You are on page 1of 6

big data storage

Posted by: Margaret Rouse


WhatIs.com
Contributor(s): Garry Kranz






Big data storage is a compute-and-storage architecture that collects and manages large data sets
and enables real-time data analytics.

Companies apply big data analytics to get greater intelligence from metadata. In most cases, big
data storage uses low-cost hard disk drives, although moderating prices for flash appear to have
opened the door to using flash in servers and storage systems as the foundation of big data
storage. These systems can be all-flash or hybrids mixing disk and flash storage.

The data itself in big data is unstructured, which means mostly file-based and object storage.

Although a specific volume size or capacity is not formally defined, big data storage usually
refers to volumes that grow exponentially to terabyte or petabyte scale.
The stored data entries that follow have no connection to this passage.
Lemma inv_init js0 n : inv js0 n (init js0 n).
Proof.
  constructor; simpl; try done.
  - by rewrite length_replicate.
  - apply Forall_replicate. unfold lane_ok; simpl. naive_solver.
  - f_equal. induction n as [|n IH]; simpl; [done|]. by rewrite <-IH.
  - exists []. unfold pending, in_flight; simpl.
    assert (Hnil : ∀ l0 m, lane_held l0 = [] → mjoin (lane_held <$> replicate m l0) = []).
    { intros l0 m Hl0. rewrite fmap_replicate, Hl0. induction m as [|m IH]; simpl; [done|]. done. }
    rewrite (Hnil _ n) by done. split_and!; done.
Qed.

Lemma step_preserves_inv js0 n s e s' : inv js0 n s → step s e = Next s' → inv js0 n s'.
Proof. intros Hinv Hs. eapply fstep_preserves_inv; [done|]. by eapply step_fstep. Qed.

Lemma reachable_inv js0 n s : reachable js0 n s → inv js0 n s.
Proof.
  apply (rtc_invariant step (inv js0 n)); [apply step_preserves_inv | apply inv_init].
Qed.

#[export] Hint Resolve reachable_inv inv_init : go.

(** ** The measure decreases *)

Lemma measure_set_lane s k l l' :
  lanes s !! k = Some l →
  measure (set_lane k l' s) + lane_weight l = measure s + lane_weight l'.
Proof.
  intros Hk. pose proof (sum_list_with_insert lane_weight _ _ _ l' Hk).
  unfold measure; simpl. lia.
Qed.

Lemma fstep_measure s s' : fstep s s' → measure s' < measure s.
Proof.
  destruct 1 as [s Hm Hc|s k j js out f Hm Hp Hk Hc|s Hm Hp Hc|s k l Hm Hk Hl Hb Hc Ho
    |s k l Hm Hk Hl Hc Ho|s k r out Hm Hk Ho|s k l Hm Hk Hf Hb Ho Hw|s k l v Hm Hk Hf Hc Hw
    |s k st out v Hm Hk Hc|s Hm Hc Hw Hcl|s Hm Hb Hc].
  - unfold measure; simpl. rewrite Hc. lia.
  - pose proof (measure_set_lane (set_producer (PSend js) (jobs s) s) _ _
      (MkLane (LSend (process j)) out f) Hk) as H.
    unfold measure, lane_weight in *; simpl in *. rewrite Hp in *. simpl in *. lia.
  - unfold measure; simpl. rewrite Hp. simpl. lia.
  - pose proof (measure_set_lane _ _ _ (MkLane LExited (mark_closed (lane_out l)) (lane_fwd l)) Hk).
    unfold lane_weight in *; simpl in *. rewrite Hl in *. lia.
  - pose proof (measure_set_lane _ _ _ (MkLane LExited (mark_closed (lane_out l)) (lane_fwd l)) Hk).
    unfold lane_weight in *; simpl in *. destruct (lane_state l); [lia|lia|done].
  - pose proof (measure_set_lane _ _ _ (MkLane LSelect out (FSend r)) Hk).
    unfold lane_weight in *; simpl in *. lia.
  - pose proof (measure_set_lane _ _ _ (MkLane (lane_state l) (lane_out l) FDone) Hk).
    unfold lane_weight in *; simpl in *. rewrite Hf in *. unfold measure in *; simpl in *. lia.
  - pose proof (measure_set_lane _ _ _ (MkLane (lane_state l) (lane_out l) FDone) Hk).
    unfold lane_weight in *; simpl in *. rewrite Hf in *. unfold measure in *; simpl in *. lia.
  - pose proof (measure_set_lane _ _ _ (MkLane st out FRange) Hk).
    unfold lane_weight in *; simpl in *. unfold measure in *; simpl in *. lia.
  - unfold measure; simpl. rewrite Hc. lia.
  - unfold measure; simpl. rewrite Hm. lia.
Qed.

Lemma step_measure s e s' : step s e = Next s' → measure s' < measure s.
Proof. intros Hs. apply fstep_measure. by eapply step_fstep. Qed.

(** ** Progress *)

(** Some forwarder is live while the [WaitGroup] counter is positive. *)
Lemma inv_live_fwd js0 n s :
  inv js0 n s → wg s ≠ 0%Z → ∃ k l, lanes s !! k = Some l ∧ lane_fwd l ≠ FDone.
Proof.
  intros Hinv Hwg. rewrite (inv_wg _ _ _ Hinv) in Hwg.
  destruct (sum_list_with_pos fwd_live (lanes s)) as (k & l & Hk & Hl); [lia|].
  exists k, l. split; [done|]. unfold fwd_live in Hl. by destruct (lane_fwd l).
Qed.

(** A lane at its first [select] can always move: the deadline has
    fired, [jobs] is closed, or the producer has a job or its [close]
    to run. *)
Lemma lane_select_progress js0 n s k l :
  inv js0 n s → main s = MRange → lanes s !! k = Some l → lane_state l = LSelect →
  ∃ s', fstep s s'.
Proof.
  intros Hinv Hm Hk Hl. destruct (inv_lane_ok _ _ _ _ _ Hinv Hk) as (Hb & Hcl & _ & _).
  assert (Ho : chan_closed (lane_out l) = false) by (rewrite Hcl; unfold lane_exited; by rewrite Hl).
  destruct (ctx_cancelled s) eqn:Hc; [eexists; eapply fs_lane_cancel; by rewrite ?Hl|].
  destruct (chan_closed (jobs s)) eqn:Hj.
  { eexists; eapply fs_lane_jobs_closed; eauto using inv_jobs_buf. }
  destruct (producer s) as [[|j js]|] eqn:Hp.
  - eexists; by apply fs_producer_close.
  - destruct l as [st out f]; simpl in *; subst st. eexists; by eapply fs_producer_send.
  - by apply (inv_jobs_closed _ _ _ Hinv) in Hp; congruence.
Qed.

(** While [main] ranges over [merged], some goroutine can move. *)
Lemma progress js0 n s : inv js0 n s → main s = MRange → ∃ s', fstep s s'.
Proof.
  intros Hinv Hm. destruct (chan_closed (merged s)) eqn:Hmc.
  { eexists; apply fs_main_end; eauto using inv_merged_buf. }
  destruct (closer s) eqn:Hc.
  2:{ apply (inv_merged_closed _ _ _ Hinv) in Hc. congruence. }
  destruct (decide (wg s = 0%Z)) as [Hw|Hw]; [eexists; by apply fs_closer_close|].
  destruct (inv_live_fwd _ _ _ Hinv Hw) as (k & l & Hk & Hf).
  assert (Hpos : (0 < wg s)%Z).
  { rewrite (inv_wg _ _ _ Hinv). pose proof (sum_list_with_lookup fwd_live _ _ _ Hk) as H.
    unfold fwd_live at 1 in H. destruct (lane_fwd l); [lia|lia|done]. }
  destruct (inv_lane_ok _ _ _ _ _ Hinv Hk) as (Hb & Hcl & _ & _).
  destruct l as [st out f]; simpl in *.
  destruct f as [|v|]; [|eexists; by eapply fs_fwd_send|done].
  destruct (chan_closed out) eqn:Ho.
  { eexists; by eapply (fs_fwd_range_end _ _ (MkLane st out FRange)). }
  destruct st as [|r|]; [by eapply (lane_select_progress _ _ _ _ (MkLane LSelect out FRange))| |done].
  eexists; by eapply fs_lane_send.
Qed.

(** ** No runtime panic *)

Lemma inv_fwd_weight js0 n s k l :
  inv js0 n s → lanes s !! k = Some l → (Z.of_nat (fwd_live l) ≤ wg s)%Z.
Proof.
  intros Hinv Hk. rewrite (inv_wg _ _ _ Hinv).
  pose proof (sum_list_with_lookup fwd_live _ _ _ Hk). lia.
Qed.

Ltac inv_facts Hinv :=
  pose proof (inv_jobs_closed _ _ _ Hinv);
  pose proof (inv_merged_closed _ _ _ Hinv);
  pose proof (inv_closer _ _ _ Hinv);
  repeat match goal with
  | Hk : lanes _ !! _ = Some ?l |- _ =>
      pose proof (inv_lane_ok _ _ _ _ _ Hinv Hk);
      pose proof (inv_fwd_weight _ _ _ _ _ Hinv Hk);
      clear Hk
  end;
  unfold lane_ok, lane_exited, fwd_live in *; simpl in *.

Lemma inv_step_no_panic js0 n s e r : inv js0 n s → step s e ≠ Panicked r.
Proof.
  intros Hinv Hs. unfold step, lane_exit, fwd_exit, chan_handoff, chan_close, wg_done, wg_add in Hs.
  destruct (main s); [|done].
  destruct e; repeat (case_match; simplify_eq/=);
    repeat match goal with l : lane |- _ => destruct l end; simplify_eq/=; inv_facts Hinv.
  all: try (destruct_and?; intuition (try congruence; try lia)).
Qed.


(** ** When [main] returns *)

(** [merged] is closed only once every forwarder has returned. *)
Lemma inv_returned_fwds js0 n s :
  inv js0 n s → chan_closed (merged s) = true →
  ∀ k l, lanes s !! k = Some l → lane_fwd l = FDone.
Proof.
  intros Hinv Hm k l Hk. apply (inv_merged_closed _ _ _ Hinv), (inv_closer _ _ _ Hinv) in Hm.
  pose proof (inv_fwd_weight _ _ _ _ _ Hinv Hk). unfold fwd_live in *.
  destruct (lane_fwd l); [lia|lia|done].
Qed.

(** Without cancellation, [merged] closed means every lane has returned
    and closed its [out]. *)
Lemma inv_returned_lanes js0 n s :
  inv js0 n s → ctx_cancelled s = false → chan_closed (merged s) = true →
  ∀ k l, lanes s !! k = Some l → lane_state l = LExited ∧ lane_fwd l = FDone.
Proof.
  intros Hinv Hc Hm k l Hk. pose proof (inv_returned_fwds _ _ _ Hinv Hm k l Hk) as Hf.
  destruct (inv_lane_ok _ _ _ _ _ Hinv Hk) as (_ & Hcl & _ & Hfd).
  destruct (Hfd Hf) as [Ho|Ho]; [|congruence]. rewrite Ho in Hcl. unfold lane_exited in Hcl.
  by destruct (lane_state l).
Qed.

Lemma after_reachable es : is_run es = true → reachable main_jobs 3 (after es).
Proof.
  unfold is_run, after. destruct (run step main_state es) eqn:E; try discriminate.
  intros _. by eapply run_rtc.
Qed.

Lemma measure_init js0 n : measure (init js0 n) = 4 * length js0 + 2 * n + 4.
Proof. unfold measure; simpl. rewrite sum_list_with_replicate. unfold lane_weight; simpl. lia. Qed.

(** ** The pipeline satisfies the interface of program models *)

#[export] Instance fanout_laws js0 n :
  ProgramLaws step (inv js0 n) (λ s, main s = MReturned) measure.
Proof.
  split.
  - intros s e s'. apply step_preserves_inv.
  - intros s e s' _. apply step_measure.
  - intros s e r Hinv. by apply (inv_step_no_panic js0 n).
  - intros s Hinv. destruct (main s) eqn:Hm; [right|by left].
    destruct (progress js0 n s Hinv Hm) as [s' Hs']. destruct (fstep_step _ _ Hs') as [e He].
    by exists e, s'.
Qed.

(** ** Theorems *)

(** C1. No loss, no duplication: with at least one worker and no
    deadline, when [main] returns it has printed [process j] for every
    job [j], each exactly once, in some order. *)
Theorem fanout_no_loss js0 n s :
  reachable js0 n s → 0 < n → main s = MReturned → ctx_cancelled s = false →
  printed s ≡ₚ process <$> js0.
Proof.
  intros Hr Hn Hm Hc. pose proof (reachable_inv _ _ _ Hr) as Hinv.
  pose proof (inv_returned_lanes _ _ _ Hinv Hc (inv_main _ _ _ Hinv Hm)) as Hl.
  destruct (lookup_lt_is_Some_2 (lanes s) 0) as [l0 Hl0];
    [rewrite (inv_lanes_len _ _ _ Hinv); lia|].
  destruct (inv_lane_ok _ _ _ _ _ Hinv Hl0) as (_ & _ & Hj & _).
  unfold lane_exited in Hj. rewrite (proj1 (Hl 0 l0 Hl0)) in Hj.
  destruct (Hj eq_refl) as [Hjc|]; [|congruence].
  apply (inv_jobs_closed _ _ _ Hinv) in Hjc.
  destruct (inv_accounted _ _ _ Hinv) as (c & Hjs & _ & Hperm).
  unfold pending in Hjs; rewrite Hjc, app_nil_r in Hjs; subst c.
  rewrite <-(Hperm Hc). unfold in_flight. rewrite mjoin_fmap_nil; [by rewrite app_nil_r|].
  intros k l Hk. unfold lane_held. by destruct (Hl k l Hk) as [-> ->].
Qed.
The big promise behind big data

Several factors have fueled the rise of big data. People now store and keep more information
than ever before due to widespread digitization of paper records among businesses. The
proliferation of sensor-based Internet of Things (IoT) devices has led to a corresponding rise in
the number of applications based on artificial intelligence (AI), which is an enabling technology
for machine learning. These devices generate their own data without human intervention.

A misconception about big data is that the term refers solely to the size of the data set. Although
this is true in the main, the science behind big data is more focused. The intention is to mine
specific subsets of data from multiple, large storage volumes. This data may be widely dispersed
in different systems and may not have an obvious correlation. The objective is to unify the data
with structure and intelligence to allow it to be rapidly analyzed.

The ability to collect different data from various sources, and place those associations in an
understandable context, allows an organization to glean details that are not readily apparent
otherwise. The analysis is used to inform decision-making, such as examining online browsing
behavior to tailor product and services to a customer's habits or preferences.
Big data analytics has paved the way for DevOps organizations to emerge as a strategic analytics
arm within many enterprises. Companies in finance, health care and energy need to analyze data
to pinpoint trends and improve business functions. In the past, businesses were limited to using a
data warehouse or high-performance computing (HPC) cluster to parallelize batch processing of
structured data, a process that could take days or perhaps weeks to complete.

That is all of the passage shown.